By Jean Marbella, The Baltimore Sun –
OMAHA, Neb. — Michael Phelps, who will turn 27 on Saturday, said his mother and sisters always say how hard it is to find a birthday present for him. And indeed, what he wants to open they can’t exactly wrap.
Phelps will spend his birthday battling Ryan Lochte for the 200-meter individual medley win at the Olympic qualifying trials after finishing second to his rival in Friday night’s semifinals.
Saturday is “my birthday so hopefully I get a birthday present,” Phelps said Friday night.
He’ll at least get to spend it among teammates from the North Baltimore Aquatic Club: Chase Kalisz, 18, of Fallston, and Austin Surhoff, 21, of Cockeysville, made it into the finals with him.
Phelps said he didn’t get off to a very good start, and once he noticed that he and Lochte were ahead of the field, he decided to conserve energy. At this point, day five of the eight-day trials, calendar management is becoming an issue. Lochte had a double-event day Friday and Saturday, and Phelps has one Saturday.
“I kind of shut it down when the race was kind of over,” said Phelps, who finished in 1 minute, 56.66 seconds, 1.15 seconds behind Lochte.
Phelps will swim the 100-meter butterfly preliminaries this morning, the semifinal and the 200 IM final on Saturday night.
Asked what he’d get Phelps for his birthday, Lochte was caught unaware. “It’s his birthday tomorrow? All right!” he said. “I’ll have to think about” a present for Phelps.
Lochte did, however, promise “a dogfight” in the 200 IM final.
Phelps said the turnaround time Saturday night for them will be shorter than what Lochte had Friday, saying the 40 to 45 minutes between his rival’s two events is “not too bad.”
In any event, Lochte came in first in both, the 200-back semifinal that Phelps didn’t compete in, and then the 200 IM.

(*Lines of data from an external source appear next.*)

Lemma hasCycle_spec (fuel : nat) :
  ∀ n st b st',
    hasCycle fuel ns n st = Some (b, st') →
    visited st ⊆ visited st' ∧
    if b then (∀ s, s ∈ recursionStack st → tc (edge ns) s n) → has_cycle ns
    else recursionStack st' = recursionStack st ∧ n ∈ black st' ∧
         black st ⊆ black st' ∧ (finished_ok ns st → finished_ok ns st').
Proof.
  induction fuel as [|fuel IH]; intros n st b st'; simpl; [done|].
  destruct (decide (n ∈ recursionStack st)) as [Hstack|Hstack].
  { intros [= <- <-]. split; [done|]. intros Hpath. exists n. by apply Hpath. }
  destruct (decide (n ∈ visited st)) as [Hvis|Hvis].
  { intros [= <- <-]. unfold black.
    split; [done|]. split; [done|]. split; [|by split].
    by apply elem_of_difference. }
  set (st1 := {| visited := {[n]} ∪ visited st;
                 recursionStack := {[n]} ∪ recursionStack st |}).
  destruct (for_some (hasCycle fuel ns) (node_outgoing ns n) st1)
    as [[b2 st2]|] eqn:Hrun; [|done].
  eapply (for_some_prefix (hasCycle fuel ns)
    (fun pre stm =>
       visited st1 ⊆ visited stm ∧ recursionStack stm = recursionStack st1 ∧
       black st1 ⊆ black stm ∧ (finished_ok ns st → finished_ok ns stm) ∧
       ∀ c, c ∈ pre → c ∈ black stm)
    (fun stm =>
       visited st1 ⊆ visited stm ∧
       ((∀ s, s ∈ recursionStack st → tc (edge ns) s n) → has_cycle ns)))
    in Hrun.
  - destruct b2.
    + intros [= <- <-]. destruct Hrun as [Hv Hc]. split; [|done].
      etransitivity; [|exact Hv]. apply union_subseteq_r.
    + intros [= <- <-]. destruct Hrun as (Hv & Hs & Hb & Hok & Hch). simpl.
      destruct (black_pop n (visited st) (recursionStack st) (visited st2)
                          (recursionStack st2) Hv Hs Hb) as (Hn2 & Hb2 & Hin2).
      split; [etransitivity; [|exact Hv]; apply union_subseteq_r|].
      split; [rewrite Hs; by apply stack_pop|].
      split; [done|]. split; [done|].
      intros Hst. apply finish_node; [done | | by apply Hok].
      intros c Hc. by apply Hch.
  - intros pre x post stm b0 stm' Hxs (Hv & Hs & Hb & Hok & Hpre) Hcall.
    apply IH in Hcall as [Hv' Hres]. destruct b0.
    + split; [by etransitivity|]. intros Hpath. apply Hres.
      assert (edge ns n x) as Hnx.
      { unfold edge. rewrite Hxs. apply elem_of_app. right. left. }
      intros s. rewrite Hs. simpl. intros [->%elem_of_singleton|Hin]%elem_of_union.
      * by apply tc_once.
      * eapply tc_r; [by apply Hpath | done].
    + destruct Hres as (Hs' & Hx & Hb' & Hok').
      split; [by etransitivity|]. split; [by rewrite Hs'|].
      split; [by etransitivity|]. split; [by intros ?; apply Hok', Hok|].
      intros c [Hc| ->%list_elem_of_singleton]%elem_of_app; [|done].
      apply Hb'. by apply Hpre.
  - split; [done|]. split; [done|]. split; [done|].
    split; [by apply finished_ok_ext, black_push|]. by intros c ?%elem_of_nil.
Qed.

Lemma hasCycle_total (fuel : nat) :
  ∀ n st, n ∈ ids ns → (size (ids ns ∖ visited st) < fuel)%nat →
          is_Some (hasCycle fuel ns n st).
Proof.
  induction fuel as [|fuel IH]; intros n st Hn Hsize; [lia|]. simpl.
  destruct (decide (n ∈ recursionStack st)); [eauto|].
  destruct (decide (n ∈ visited st)) as [|Hvis]; [eauto|].
  destruct (for_some_total (hasCycle fuel ns)
              (fun stm => {[n]} ∪ visited st ⊆ visited stm) (node_outgoing ns n))
    with (st := {| visited := {[n]} ∪ visited st;
                   recursionStack := {[n]} ∪ recursionStack st |})
    as (b & st' & -> & _); [|done|destruct b; eauto].
  intros x stm Hx Hstm.
  destruct (IH x stm) as [[b st'] Hb].
  - by apply (edge_in_ids n).
  - pose proof (unvisited_shrinks (visited st) n Hn Hvis).
    pose proof (unvisited_mono _ _ Hstm). lia.
  - exists b, st'. split; [done|]. etransitivity; [done|].
    by apply (hasCycle_spec fuel x stm b st').
Qed.

Lemma budget_enough (V : gset string) : (size (ids ns ∖ V) < budget ns)%nat.
Proof.
  unfold budget. assert (size (ids ns ∖ V) ≤ size (ids ns))%nat; [|lia].
  apply subseteq_size. set_solver.
Qed.

Lemma circular_loop_total (fuel : nat) (entries : list (string * Node)) :
  (∀ V, (size (ids ns ∖ V) < fuel)%nat) →
  (∀ e, e ∈ entries → e ∈ ns) →
  ∀ st, is_Some (circular_loop fuel ns entries st).
Proof.
  intros Hfuel.
  induction entries as [|[k node] rest IH]; intros Hsub st; simpl; [eauto|].
  assert (∀ e, e ∈ rest → e ∈ ns) as Hrest by (intros e He; apply Hsub; by right).
  assert ((k, node) ∈ ns) as Hk by (apply Hsub; left).
  destruct (decide (k ∈ visited st)); [by apply IH|].
  destruct (hasCycle_total fuel k st) as [[b st'] ->].
  - by apply (key_in_ids k node).
  - apply Hfuel.
  - destruct b; [|by apply IH].
    destruct (map_get_key ns k node Hk) as [node' ->].
    destruct (IH Hrest st') as [errs ->]. eauto.
Qed.

Lemma circular_loop_spec (fuel : nat) (entries : list (string * Node)) :
  ∀ st errs,
    circular_loop fuel ns entries st = Some errs →
    recursionStack st = ∅ → finished_ok ns st →
    (errs ≠ [] → has_cycle ns) ∧
    (errs = [] →
     ∃ st', finished_ok ns st' ∧ recursionStack st' = ∅ ∧
            visited st ⊆ visited st' ∧ ∀ e, e ∈ entries → e.1 ∈ visited st').
Proof.
  induction entries as [|[k node] rest IH]; intros st errs; simpl.
  - intros [= <-] Hs Hok. split; [done|]. intros _. exists st.
    split; [done|]. split; [done|]. split; [done|]. by intros e ?%elem_of_nil.
  - destruct (decide (k ∈ visited st)) as [Hk|Hk].
    { intros Hrun Hs Hok. destruct (IH st errs Hrun Hs Hok) as [Hyes Hno].
      split; [done|]. intros Hnil. destruct (Hno Hnil) as (st' & ? & ? & Hv & Hall).
      exists st'. split; [done|]. split; [done|]. split; [done|].
      intros e [->|He]%elem_of_cons; [by apply Hv | by apply Hall]. }
    destruct (hasCycle fuel ns k st) as [[b st1]|] eqn:Hcall; [|done].
    apply hasCycle_spec in Hcall as [Hv Hres]. destruct b.
    + destruct (map_get ns k) as [node'|]; [|done].
      destruct (circular_loop fuel ns rest st1) as [errs'|]; [|done].
      intros [= <-] Hs Hok. split; [|done]. intros _. apply Hres.
      intros s. rewrite Hs. by intros ?%not_elem_of_empty.
    + destruct Hres as (Hs1 & Hblack & _ & Hok1).
      intros Hrun Hs Hok.
      destruct (IH st1 errs Hrun) as [Hyes Hno]; [by rewrite Hs1 | by apply Hok1 |].
      split; [done|]. intros Hnil. destruct (Hno Hnil) as (st' & ? & ? & Hv' & Hall).
      exists st'. split; [done|]. split; [done|]. split; [by etransitivity|].
      intros e [->|He]%elem_of_cons; [|by apply Hall].
      apply Hv'. unfold black in Hblack. set_solver.
Qed.

Lemma circular_loop_types (fuel : nat) (entries : list (string * Node)) :
  ∀ st errs,
    circular_loop fuel ns entries st = Some errs →
    typed circular_dependency error errs.
Proof.
  induction entries as [|[k node] rest IH]; intros st errs; simpl.
  - intros [= <-]. constructor.
  - destruct (decide (k ∈ visited st)); [by apply IH|].
    destruct (hasCycle fuel ns k st) as [[[] st1]|]; [| by apply IH | done].
    destruct (map_get ns k) as [node'|]; [|done].
    destruct (circular_loop fuel ns rest st1) as [errs'|] eqn:Hrest; [|done].
    intros [= <-]. constructor; [by repeat split; auto|]. by apply (IH st1).
Qed.

End Graphs.

Section CycleDetection.
Import Js Validation Spec.

(** The cycle search answers, and finds something exactly on the graphs
    that have a cycle. *)
Lemma detectCircularDependencies_correct (g : Graph) :
  ∃ errs, detectCircularDependencies g = Some errs ∧
          typed circular_dependency error errs ∧
          (errs ≠ [] ↔ has_cycle (nodes g)).
Proof.
  unfold detectCircularDependencies.
  destruct (circular_loop_total (nodes g) (budget (nodes g)) (nodes g)
              (budget_enough (nodes g)) ltac:(done)
              {| visited := ∅; recursionStack := ∅ |}) as [errs Hrun].
  exists errs. split; [done|]. split; [by eapply circular_loop_types|].
  destruct (circular_loop_spec (nodes g) _ _ _ _ Hrun) as [Hyes Hno]; [done| |].
  { split; [intros u v Hu|intros u Hu]; unfold black in Hu; simpl in Hu; set_solver. }
  split; [done|]. intros [x Hx] ->.
  destruct Hno as (st' & [_ Hacyc] & Hs & _ & Hall); [done|].
  apply (Hacyc x); [|done]. unfold black. rewrite Hs.
  assert (∃ y, edge (nodes g) x y) as [y Hxy].
  { inversion Hx; subst; eauto. }
  destruct (edge_source_key _ _ _ Hxy) as [node Hnode].
  specialize (Hall _ Hnode). set_solver.
Qed.

Lemma detectUnreachableNodes_total (g : Graph) :
  ∃ errs, detectUnreachableNodes g = Some errs ∧ typed unreachable error errs.
Proof.
  unfold detectUnreachableNodes.
  set (starts := filter _ _).
  destruct (for_each_total (dfs (budget (nodes g)) (nodes g)) (fun _ => True)
                           (map node_id starts)) with (st := (∅ : gset string))
    as (V & -> & _); [|done|].
  - intros x V Hx _. destruct (decide (x ∈ ids (nodes g))) as [Hin|Hout].
    + destruct (dfs_total (nodes g) (budget (nodes g)) x V Hin (budget_enough _ _))
        as (V' & ->). eauto.
    + unfold budget. simpl. destruct (decide (x ∈ V)); [eauto|].
      assert (node_outgoing (nodes g) x = []) as ->; [|simpl; eauto].
      unfold node_outgoing. destruct (map_get (nodes g) x) as [node|] eqn:Hget; [|done].
      exfalso. apply Hout. by apply (key_in_ids _ x node), map_get_elem.
  - eexists. split; [done|]. apply Forall_flat_map, Forall_forall.
    intros [k node] _. destruct (decide (k ∈ V)); typed_tac.
Qed.

End CycleDetection.

Section Reports.
Import Js Validation Spec.

Lemma typed_app (t : ErrorType) (s : Severity) (l1 l2 : list ValidationError) :
  typed t s l1 → typed t s l2 → typed t s (l1 ++ l2).
Proof. apply Forall_app_2. Qed.

Lemma typed_flat_map {A : Type} (t : ErrorType) (s : Severity)
      (f : A -> list ValidationError) (l : list A) :
  (∀ x, typed t s (f x)) → typed t s (flat_map f l).
Proof. intros Hf. apply Forall_flat_map, Forall_forall. intros x _. apply Hf. Qed.

Lemma typed_concat_imap {A : Type} (t : ErrorType) (s : Severity)
      (f : nat -> A -> list ValidationError) (l : list A) :
  (∀ i x, typed t s (f i x)) → typed t s (concat (imap f l)).
Proof.
  revert f. induction l as [|x l IH]; intros f Hf; simpl; [constructor|].
  apply typed_app; [apply Hf|]. apply IH. intros i y. apply Hf.
Qed.

Lemma typed_filter_same (t : ErrorType) (s : Severity) (l : list ValidationError) :
  typed t s l → filter (has_severity s) l = l.
Proof.
  induction 1 as [|e l (_ & He & _) _ IH]; [done|].
  rewrite filter_cons_True by done. by rewrite IH.
Qed.

Lemma typed_filter_other (t : ErrorType) (s s' : Severity) (l : list ValidationError) :
  typed t s l → s ≠ s' → filter (has_severity s') l = [].
Proof.
  intros Hl Hne. induction Hl as [|e l (_ & He & _) _ IH]; [done|].
  rewrite filter_cons_False; [done|]. unfold has_severity. congruence.
Qed.

Lemma typed_count_other (t t' : ErrorType) (s : Severity) (l : list ValidationError) :
  typed t s l → t ≠ t' → count_type t' l = 0%nat.
Proof.
  intros Hl Hne. unfold count_type. induction Hl as [|e l (He & _) _ IH]; [done|].
  rewrite filter_cons_False; [done|]. unfold has_type. congruence.
Qed.

Lemma typed_count_same (t : ErrorType) (s : Severity) (l : list ValidationError) :
  typed t s l → count_type t l = length l.
Proof.
  unfold count_type. induction 1 as [|e l (He & _) _ IH]; [done|].
  rewrite filter_cons_True by done. simpl. by rewrite IH.
Qed.

Lemma count_type_app (t : ErrorType) (l1 l2 : list ValidationError) :
  count_type t (l1 ++ l2) = (count_type t l1 + count_type t l2)%nat.
Proof. unfold count_type. by rewrite list.filter_app, length_app. Qed.

Lemma detectOrphanNodes_typed (g : Graph) : typed orphan warning (detectOrphanNodes g).
Proof.
  apply typed_flat_map. intros [k node].
  destruct (_ && _); typed_tac.
Qed.

Lemma detectBrokenChains_typed (g : Graph) : typed broken_chain error (detectBrokenChains g).
Proof.
  apply typed_flat_map. intros [k node].
  destruct (_ && _); [|typed_tac].
  destruct (data_prerequisites _) as [ps|]; [|typed_tac].
  destruct (_ <? _)%nat; typed_tac.
Qed.

Lemma validatePrerequisites_typed (g : Graph) :
  typed missing_prerequisites error (validatePrerequisites g).
Proof.
  apply typed_flat_map. intros [k node].
  destruct (bool_decide _); [|typed_tac].
  apply typed_flat_map. intros p. destruct (map_has _ _); typed_tac.
Qed.

Lemma condition_errors_typed (k : string) (m : Message) (cs : option (list Condition)) :
  match m with MsgProbabilitySum _ => False | _ => True end →
  typed invalid_condition error (condition_errors k m cs).
Proof.
  intros Hm. apply typed_flat_map. intros c. destruct (isValidCondition c); [typed_tac|].
  constructor; [|constructor]. split; [done|]. split; [done|].
  unfold is_probability_finding. simpl. destruct m; tauto.
Qed.

Lemma validateConditions_typed (g : Graph) :
  typed invalid_condition error (validateConditions g).
Proof.
  apply typed_flat_map. intros [k node].
  destruct (bool_decide _); [|typed_tac].
  apply typed_app; apply typed_flat_map; intros x; by apply condition_errors_typed.
Qed.

(** Whole-graph validation always answers, with a report of this shape. *)
Lemma validateGraph_shape (g : Graph) :
  ∃ unreachableErrors circularErrors,
    typed unreachable error unreachableErrors ∧
    typed circular_dependency error circularErrors ∧
    (circularErrors ≠ [] ↔ has_cycle (nodes g)) ∧
    validateGraph g = Some (graph_report g unreachableErrors circularErrors).
Proof.
  destruct (detectUnreachableNodes_total g) as (un & Hun & Hunt).
  destruct (detectCircularDependencies_correct g) as (ci & Hci & Hcit & Hcycle).
  exists un, ci. split; [done|]. split; [done|]. split; [done|].
  unfold validateGraph, graph_report. rewrite Hun, Hci.
  pose proof (detectOrphanNodes_typed g) as Ho.
  pose proof (detectBrokenChains_typed g) as Hb.
  pose proof (validatePrerequisites_typed g) as Hp.
  pose proof (validateConditions_typed g) as Hc.
  rewrite (typed_filter_other _ _ error _ Ho), (typed_filter_same _ _ _ Ho) by done.
  rewrite (typed_filter_other _ _ warning _ Hunt), (typed_filter_same _ _ _ Hunt) by done.
  rewrite (typed_filter_other _ _ warning _ Hb), (typed_filter_same _ _ _ Hb) by done.
  rewrite (typed_filter_other _ _ warning _ Hcit), (typed_filter_same _ _ _ Hcit) by done.
  rewrite (typed_filter_other _ _ warning _ Hp), (typed_filter_same _ _ _ Hp) by done.
  rewrite (typed_filter_other _ _ warning _ Hc), (typed_filter_same _ _ _ Hc) by done.
  simpl. by rewrite app_nil_r.
Qed.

Lochte, who has designs on emerging from Phelps’ huge Olympic shadow in London, said his first race Friday night was a tough one.
“The 200 back is probably one of the hardest events known to swimming,” Lochte said after the 200 IM preliminary.
“It just takes all your legs out of you, and being able to come up and step up on the blocks, and race, like, Michael Phelps, definitely it’s a challenge, but I’m up for it.”
Coming in second in the 200 back was Tyler Clary, who himself has been trying to break through the Phelps-Lochte logjam at the top of his sport.
Clary, coming in second to Phelps, previously made the London-bound team in the 200-meter butterfly.
For Baltimoreans, the 12th of 13 preliminary heats for the 200 IM were particularly sweet. Finishing first, second and third were Phelps, Surhoff and Kalisz. Their teammate, Kevin Webster, swimming in an earlier heat, also made the semifinals, but placed 15th, too low for Saturday night’s finals.
Kalisz says that he is “here for the experience.” And what an experience it’s already been. On the first day of competition, he seeded third going into finals, where he managed a sixth-place finish as Lochte and Phelps went one and two to earn trips to London.
It’s the first trials for Kalisz as a competitor, having attended four years ago as a spectator.
“I knew this is where I wanted to be,” Kalisz said.
Surhoff said after the prelims that he would trust his training to help him “hang with Phelps and (Ryan) Lochte at least for 150” meters in the later swim, although he ended up assigned to the second heat rather than the first with them.
“So I think I can do that. I’ve got a good backstroke; I’ve been working on my breaststroke probably for the last few years since I’ve been in college,” said Surhoff, 21, who just finished his junior year at Texas. “I’ve always been a good freestyler, so I just have to do what I did this morning, just a little more adrenaline.”
Surhoff is the son of B.J., the former Oriole, and Polly, herself an elite swimmer who trained at the North Baltimore Aquatic Club and just missed making the 1984 Olympic team when she came in third in the 400 IM in the 1984 trials.
Allison Schmitt, who trains at NBAC, remained in the hunt for another spot on the London roster, advancing to the finals in the 100-meter freestyle. Schmitt won her heat and placed third overall, after Amanda Weir and Missy Franklin.
Schmitt, a Michigan native who redshirted her final year at Georgia to train with Phelps and Bowman, is already on the Olympic team after winning the 200- and 400-frees earlier this week. Bowman said Schmitt, 22, has become more consistent recently, something he attributes to her greater level of fitness, as well as working with Phelps.
“I remember when she couldn’t do a push-up or a pull-up and now she can do three sets of eight pull-ups,” Bowman said. “That’s a monumental change.”
One thing that has remained constant, those who know her say, is her relentless cheer.
“No matter what I ask her to do, she does it with a smile, and she thanks me at the end of the practice every day,” Bowman said. “Actually every time she comes in to warm up, she thanks me, so it’s just a joy to have her around.”